## [TASK DETAILS]
Find the line that contains "as (l' & Hc' & _", then repeat it and each line after it to the end of the records, exactly.

## [MATERIAL PROVIDED]
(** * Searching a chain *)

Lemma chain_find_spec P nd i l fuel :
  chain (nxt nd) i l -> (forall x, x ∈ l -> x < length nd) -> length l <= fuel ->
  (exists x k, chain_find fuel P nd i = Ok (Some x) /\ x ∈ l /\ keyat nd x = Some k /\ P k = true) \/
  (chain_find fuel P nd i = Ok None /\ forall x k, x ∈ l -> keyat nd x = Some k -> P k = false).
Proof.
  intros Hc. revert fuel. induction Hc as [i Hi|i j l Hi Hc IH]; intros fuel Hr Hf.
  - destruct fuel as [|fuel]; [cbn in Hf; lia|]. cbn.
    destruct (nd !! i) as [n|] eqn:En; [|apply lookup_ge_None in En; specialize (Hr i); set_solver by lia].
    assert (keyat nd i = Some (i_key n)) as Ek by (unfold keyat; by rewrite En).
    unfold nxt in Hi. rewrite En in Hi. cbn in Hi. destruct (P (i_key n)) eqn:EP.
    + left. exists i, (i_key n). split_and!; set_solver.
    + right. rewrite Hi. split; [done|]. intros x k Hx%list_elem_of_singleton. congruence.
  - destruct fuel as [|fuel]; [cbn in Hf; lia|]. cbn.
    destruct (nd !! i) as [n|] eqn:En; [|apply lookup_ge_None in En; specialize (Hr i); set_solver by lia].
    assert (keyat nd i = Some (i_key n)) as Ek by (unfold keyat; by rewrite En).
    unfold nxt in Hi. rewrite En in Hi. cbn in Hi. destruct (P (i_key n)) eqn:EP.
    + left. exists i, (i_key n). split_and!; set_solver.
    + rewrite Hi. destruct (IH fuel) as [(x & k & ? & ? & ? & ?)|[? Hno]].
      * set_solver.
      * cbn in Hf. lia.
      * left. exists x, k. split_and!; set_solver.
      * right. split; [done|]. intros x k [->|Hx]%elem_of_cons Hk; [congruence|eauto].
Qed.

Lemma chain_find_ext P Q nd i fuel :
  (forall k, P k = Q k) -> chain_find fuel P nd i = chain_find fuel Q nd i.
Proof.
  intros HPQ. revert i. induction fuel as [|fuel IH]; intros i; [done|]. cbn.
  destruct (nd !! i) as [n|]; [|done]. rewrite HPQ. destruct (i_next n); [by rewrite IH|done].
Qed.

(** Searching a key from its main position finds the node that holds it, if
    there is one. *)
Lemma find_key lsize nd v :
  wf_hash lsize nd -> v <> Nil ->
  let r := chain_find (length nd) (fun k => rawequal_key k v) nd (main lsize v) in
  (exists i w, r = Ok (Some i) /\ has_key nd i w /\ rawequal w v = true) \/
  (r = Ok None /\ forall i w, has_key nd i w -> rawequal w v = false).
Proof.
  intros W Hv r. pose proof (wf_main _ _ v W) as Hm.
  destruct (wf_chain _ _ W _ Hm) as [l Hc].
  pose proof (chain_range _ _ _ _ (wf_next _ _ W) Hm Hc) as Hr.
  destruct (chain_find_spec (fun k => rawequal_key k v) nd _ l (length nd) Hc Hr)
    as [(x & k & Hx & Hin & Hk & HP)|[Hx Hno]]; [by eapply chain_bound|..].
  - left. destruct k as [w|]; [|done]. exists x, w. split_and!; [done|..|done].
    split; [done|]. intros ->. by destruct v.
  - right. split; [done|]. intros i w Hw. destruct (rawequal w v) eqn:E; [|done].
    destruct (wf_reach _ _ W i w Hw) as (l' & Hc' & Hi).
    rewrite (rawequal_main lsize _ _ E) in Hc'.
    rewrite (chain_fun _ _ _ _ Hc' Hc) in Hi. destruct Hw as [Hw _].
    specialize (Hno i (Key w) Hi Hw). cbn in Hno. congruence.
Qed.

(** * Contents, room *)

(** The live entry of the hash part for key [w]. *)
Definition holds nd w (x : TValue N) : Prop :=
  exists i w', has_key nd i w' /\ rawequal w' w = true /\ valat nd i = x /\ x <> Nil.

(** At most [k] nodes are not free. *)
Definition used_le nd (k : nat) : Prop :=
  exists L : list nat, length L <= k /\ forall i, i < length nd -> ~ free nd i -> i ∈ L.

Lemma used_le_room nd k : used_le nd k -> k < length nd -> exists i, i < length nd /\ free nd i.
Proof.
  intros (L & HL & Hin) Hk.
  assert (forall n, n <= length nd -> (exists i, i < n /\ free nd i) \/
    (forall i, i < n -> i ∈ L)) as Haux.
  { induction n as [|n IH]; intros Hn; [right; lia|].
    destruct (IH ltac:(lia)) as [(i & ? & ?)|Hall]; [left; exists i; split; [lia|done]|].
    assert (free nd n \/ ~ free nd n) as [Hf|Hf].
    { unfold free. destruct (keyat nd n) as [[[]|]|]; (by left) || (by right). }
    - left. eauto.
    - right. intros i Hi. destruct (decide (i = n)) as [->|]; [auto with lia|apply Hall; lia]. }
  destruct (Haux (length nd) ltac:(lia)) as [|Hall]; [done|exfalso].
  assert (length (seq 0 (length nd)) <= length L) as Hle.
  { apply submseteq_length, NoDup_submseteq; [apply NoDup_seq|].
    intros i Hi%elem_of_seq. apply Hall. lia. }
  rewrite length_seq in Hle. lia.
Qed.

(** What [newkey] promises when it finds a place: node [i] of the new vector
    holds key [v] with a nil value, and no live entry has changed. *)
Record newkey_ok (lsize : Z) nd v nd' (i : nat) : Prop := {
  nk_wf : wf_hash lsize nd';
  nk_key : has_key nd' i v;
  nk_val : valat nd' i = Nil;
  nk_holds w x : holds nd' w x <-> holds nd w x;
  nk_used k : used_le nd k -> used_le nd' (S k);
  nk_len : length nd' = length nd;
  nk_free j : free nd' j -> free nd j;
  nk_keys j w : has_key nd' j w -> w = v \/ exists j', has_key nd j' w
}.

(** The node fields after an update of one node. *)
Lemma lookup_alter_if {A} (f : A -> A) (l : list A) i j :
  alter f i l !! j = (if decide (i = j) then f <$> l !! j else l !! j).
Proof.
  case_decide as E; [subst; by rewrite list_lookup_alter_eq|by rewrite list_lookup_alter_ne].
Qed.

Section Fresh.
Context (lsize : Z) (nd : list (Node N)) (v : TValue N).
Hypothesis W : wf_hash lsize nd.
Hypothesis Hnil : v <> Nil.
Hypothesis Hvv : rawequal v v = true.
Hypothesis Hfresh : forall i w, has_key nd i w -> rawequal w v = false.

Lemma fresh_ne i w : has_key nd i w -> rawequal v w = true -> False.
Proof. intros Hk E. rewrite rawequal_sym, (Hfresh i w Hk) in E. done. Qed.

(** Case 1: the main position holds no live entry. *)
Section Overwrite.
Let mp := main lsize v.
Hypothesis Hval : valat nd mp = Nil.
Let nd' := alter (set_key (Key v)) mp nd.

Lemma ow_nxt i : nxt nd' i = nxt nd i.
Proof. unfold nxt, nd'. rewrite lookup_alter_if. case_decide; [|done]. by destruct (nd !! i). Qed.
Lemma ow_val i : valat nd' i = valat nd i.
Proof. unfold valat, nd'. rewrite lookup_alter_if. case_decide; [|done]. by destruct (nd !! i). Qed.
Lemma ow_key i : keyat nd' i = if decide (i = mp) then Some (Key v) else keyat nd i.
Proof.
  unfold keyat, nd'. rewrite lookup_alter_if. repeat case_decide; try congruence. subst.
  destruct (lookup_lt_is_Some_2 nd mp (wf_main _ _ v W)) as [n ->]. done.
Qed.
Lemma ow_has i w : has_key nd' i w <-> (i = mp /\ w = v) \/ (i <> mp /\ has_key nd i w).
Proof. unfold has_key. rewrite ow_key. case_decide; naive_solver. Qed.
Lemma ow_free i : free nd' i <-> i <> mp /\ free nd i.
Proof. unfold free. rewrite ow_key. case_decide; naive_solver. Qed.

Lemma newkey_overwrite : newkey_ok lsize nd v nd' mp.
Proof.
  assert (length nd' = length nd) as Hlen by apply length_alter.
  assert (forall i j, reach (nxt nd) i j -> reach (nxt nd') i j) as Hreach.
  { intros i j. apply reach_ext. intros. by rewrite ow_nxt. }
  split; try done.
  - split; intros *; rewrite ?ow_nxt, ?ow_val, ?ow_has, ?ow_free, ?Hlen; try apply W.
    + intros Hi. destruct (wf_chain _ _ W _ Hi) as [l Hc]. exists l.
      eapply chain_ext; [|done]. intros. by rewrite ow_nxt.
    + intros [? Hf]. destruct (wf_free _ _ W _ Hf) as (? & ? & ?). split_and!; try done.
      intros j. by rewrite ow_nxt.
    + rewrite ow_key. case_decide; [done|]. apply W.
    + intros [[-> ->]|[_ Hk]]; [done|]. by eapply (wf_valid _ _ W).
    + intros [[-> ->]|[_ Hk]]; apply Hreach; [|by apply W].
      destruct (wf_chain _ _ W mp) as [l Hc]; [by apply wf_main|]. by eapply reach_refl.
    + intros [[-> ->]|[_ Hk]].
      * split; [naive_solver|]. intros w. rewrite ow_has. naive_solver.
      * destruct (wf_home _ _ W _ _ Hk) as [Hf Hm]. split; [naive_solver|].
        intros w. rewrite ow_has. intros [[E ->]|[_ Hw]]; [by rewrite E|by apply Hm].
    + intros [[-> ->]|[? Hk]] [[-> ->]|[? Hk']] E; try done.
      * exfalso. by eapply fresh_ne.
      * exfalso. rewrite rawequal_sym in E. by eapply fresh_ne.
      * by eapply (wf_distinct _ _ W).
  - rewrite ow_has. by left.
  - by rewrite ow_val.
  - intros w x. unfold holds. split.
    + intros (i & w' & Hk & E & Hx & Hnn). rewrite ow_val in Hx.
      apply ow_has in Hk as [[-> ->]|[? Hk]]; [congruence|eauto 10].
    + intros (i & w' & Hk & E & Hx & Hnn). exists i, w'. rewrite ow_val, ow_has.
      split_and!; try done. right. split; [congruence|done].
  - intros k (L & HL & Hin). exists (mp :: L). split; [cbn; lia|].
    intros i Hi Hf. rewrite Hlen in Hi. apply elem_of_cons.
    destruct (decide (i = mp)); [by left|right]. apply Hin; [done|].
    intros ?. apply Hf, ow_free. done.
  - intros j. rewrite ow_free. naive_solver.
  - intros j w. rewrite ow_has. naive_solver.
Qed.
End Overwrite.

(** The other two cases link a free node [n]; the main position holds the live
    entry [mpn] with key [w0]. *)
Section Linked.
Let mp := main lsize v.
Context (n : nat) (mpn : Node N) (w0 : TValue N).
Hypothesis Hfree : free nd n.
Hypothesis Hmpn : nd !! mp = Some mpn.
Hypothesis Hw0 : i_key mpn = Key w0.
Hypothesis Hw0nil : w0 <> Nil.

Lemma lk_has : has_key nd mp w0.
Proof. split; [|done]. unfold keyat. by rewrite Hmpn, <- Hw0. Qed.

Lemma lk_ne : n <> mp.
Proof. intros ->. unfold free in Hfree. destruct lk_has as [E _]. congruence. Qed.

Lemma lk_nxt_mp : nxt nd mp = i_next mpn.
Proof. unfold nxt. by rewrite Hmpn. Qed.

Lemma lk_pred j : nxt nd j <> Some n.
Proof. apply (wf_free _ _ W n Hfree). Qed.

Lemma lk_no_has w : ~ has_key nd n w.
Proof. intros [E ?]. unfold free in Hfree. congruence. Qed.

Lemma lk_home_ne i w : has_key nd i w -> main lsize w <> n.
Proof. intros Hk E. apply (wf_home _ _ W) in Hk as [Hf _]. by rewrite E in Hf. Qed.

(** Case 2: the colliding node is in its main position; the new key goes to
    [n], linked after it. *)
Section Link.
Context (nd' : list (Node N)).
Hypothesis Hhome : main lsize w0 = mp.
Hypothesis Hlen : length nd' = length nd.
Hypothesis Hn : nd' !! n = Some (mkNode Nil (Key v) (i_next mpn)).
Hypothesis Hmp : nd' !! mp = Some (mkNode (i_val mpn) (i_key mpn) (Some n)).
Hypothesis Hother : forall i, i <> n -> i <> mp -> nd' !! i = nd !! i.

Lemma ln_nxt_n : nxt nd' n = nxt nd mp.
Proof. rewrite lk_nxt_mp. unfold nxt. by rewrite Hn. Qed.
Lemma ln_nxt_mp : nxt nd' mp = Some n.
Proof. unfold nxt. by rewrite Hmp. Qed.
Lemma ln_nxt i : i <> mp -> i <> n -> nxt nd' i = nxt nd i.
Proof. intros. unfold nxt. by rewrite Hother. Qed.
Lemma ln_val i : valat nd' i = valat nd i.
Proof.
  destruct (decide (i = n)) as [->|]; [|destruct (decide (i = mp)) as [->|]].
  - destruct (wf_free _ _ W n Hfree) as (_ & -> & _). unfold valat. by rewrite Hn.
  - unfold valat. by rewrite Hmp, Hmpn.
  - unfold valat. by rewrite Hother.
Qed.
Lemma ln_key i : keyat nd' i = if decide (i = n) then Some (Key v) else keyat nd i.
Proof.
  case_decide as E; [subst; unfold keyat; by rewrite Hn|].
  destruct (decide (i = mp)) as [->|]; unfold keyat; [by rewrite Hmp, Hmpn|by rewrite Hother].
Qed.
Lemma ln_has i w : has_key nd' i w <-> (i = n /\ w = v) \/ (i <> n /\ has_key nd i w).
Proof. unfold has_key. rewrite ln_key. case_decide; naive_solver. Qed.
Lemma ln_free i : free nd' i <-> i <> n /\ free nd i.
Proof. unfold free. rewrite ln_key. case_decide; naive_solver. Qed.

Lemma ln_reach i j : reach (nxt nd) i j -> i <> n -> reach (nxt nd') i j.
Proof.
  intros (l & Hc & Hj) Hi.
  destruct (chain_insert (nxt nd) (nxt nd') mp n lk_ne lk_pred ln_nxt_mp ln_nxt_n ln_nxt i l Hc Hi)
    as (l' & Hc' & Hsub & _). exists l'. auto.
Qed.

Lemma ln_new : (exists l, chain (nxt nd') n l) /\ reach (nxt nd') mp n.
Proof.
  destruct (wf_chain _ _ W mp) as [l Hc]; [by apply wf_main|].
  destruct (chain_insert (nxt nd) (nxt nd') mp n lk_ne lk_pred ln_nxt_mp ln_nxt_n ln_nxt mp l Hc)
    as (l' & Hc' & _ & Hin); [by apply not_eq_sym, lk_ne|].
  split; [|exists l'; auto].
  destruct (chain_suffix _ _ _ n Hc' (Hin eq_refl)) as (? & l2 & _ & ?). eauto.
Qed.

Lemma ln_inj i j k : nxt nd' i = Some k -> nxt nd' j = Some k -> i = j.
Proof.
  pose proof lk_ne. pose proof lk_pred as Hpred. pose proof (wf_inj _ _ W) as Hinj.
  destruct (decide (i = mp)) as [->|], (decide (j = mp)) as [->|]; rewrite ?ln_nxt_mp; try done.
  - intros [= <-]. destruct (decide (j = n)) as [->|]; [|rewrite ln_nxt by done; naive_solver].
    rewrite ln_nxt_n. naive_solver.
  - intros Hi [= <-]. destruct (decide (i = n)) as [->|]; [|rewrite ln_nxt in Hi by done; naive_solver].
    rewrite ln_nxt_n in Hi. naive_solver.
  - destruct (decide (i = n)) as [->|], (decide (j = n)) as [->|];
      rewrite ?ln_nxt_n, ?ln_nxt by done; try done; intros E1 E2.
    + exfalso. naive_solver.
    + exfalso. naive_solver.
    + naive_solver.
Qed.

## [ANSWER TO THIS TASK]
    as (l' & Hc' & _ & Hin); [by apply not_eq_sym, lk_ne|].
  split; [|exists l'; auto].
  destruct (chain_suffix _ _ _ n Hc' (Hin eq_refl)) as (? & l2 & _ & ?). eauto.
Qed.

Lemma ln_inj i j k : nxt nd' i = Some k -> nxt nd' j = Some k -> i = j.
Proof.
  pose proof lk_ne. pose proof lk_pred as Hpred. pose proof (wf_inj _ _ W) as Hinj.
  destruct (decide (i = mp)) as [->|], (decide (j = mp)) as [->|]; rewrite ?ln_nxt_mp; try done.
  - intros [= <-]. destruct (decide (j = n)) as [->|]; [|rewrite ln_nxt by done; naive_solver].
    rewrite ln_nxt_n. naive_solver.
  - intros Hi [= <-]. destruct (decide (i = n)) as [->|]; [|rewrite ln_nxt in Hi by done; naive_solver].
    rewrite ln_nxt_n in Hi. naive_solver.
  - destruct (decide (i = n)) as [->|], (decide (j = n)) as [->|];
      rewrite ?ln_nxt_n, ?ln_nxt by done; try done; intros E1 E2.
    + exfalso. naive_solver.
    + exfalso. naive_solver.
    + naive_solver.
Qed.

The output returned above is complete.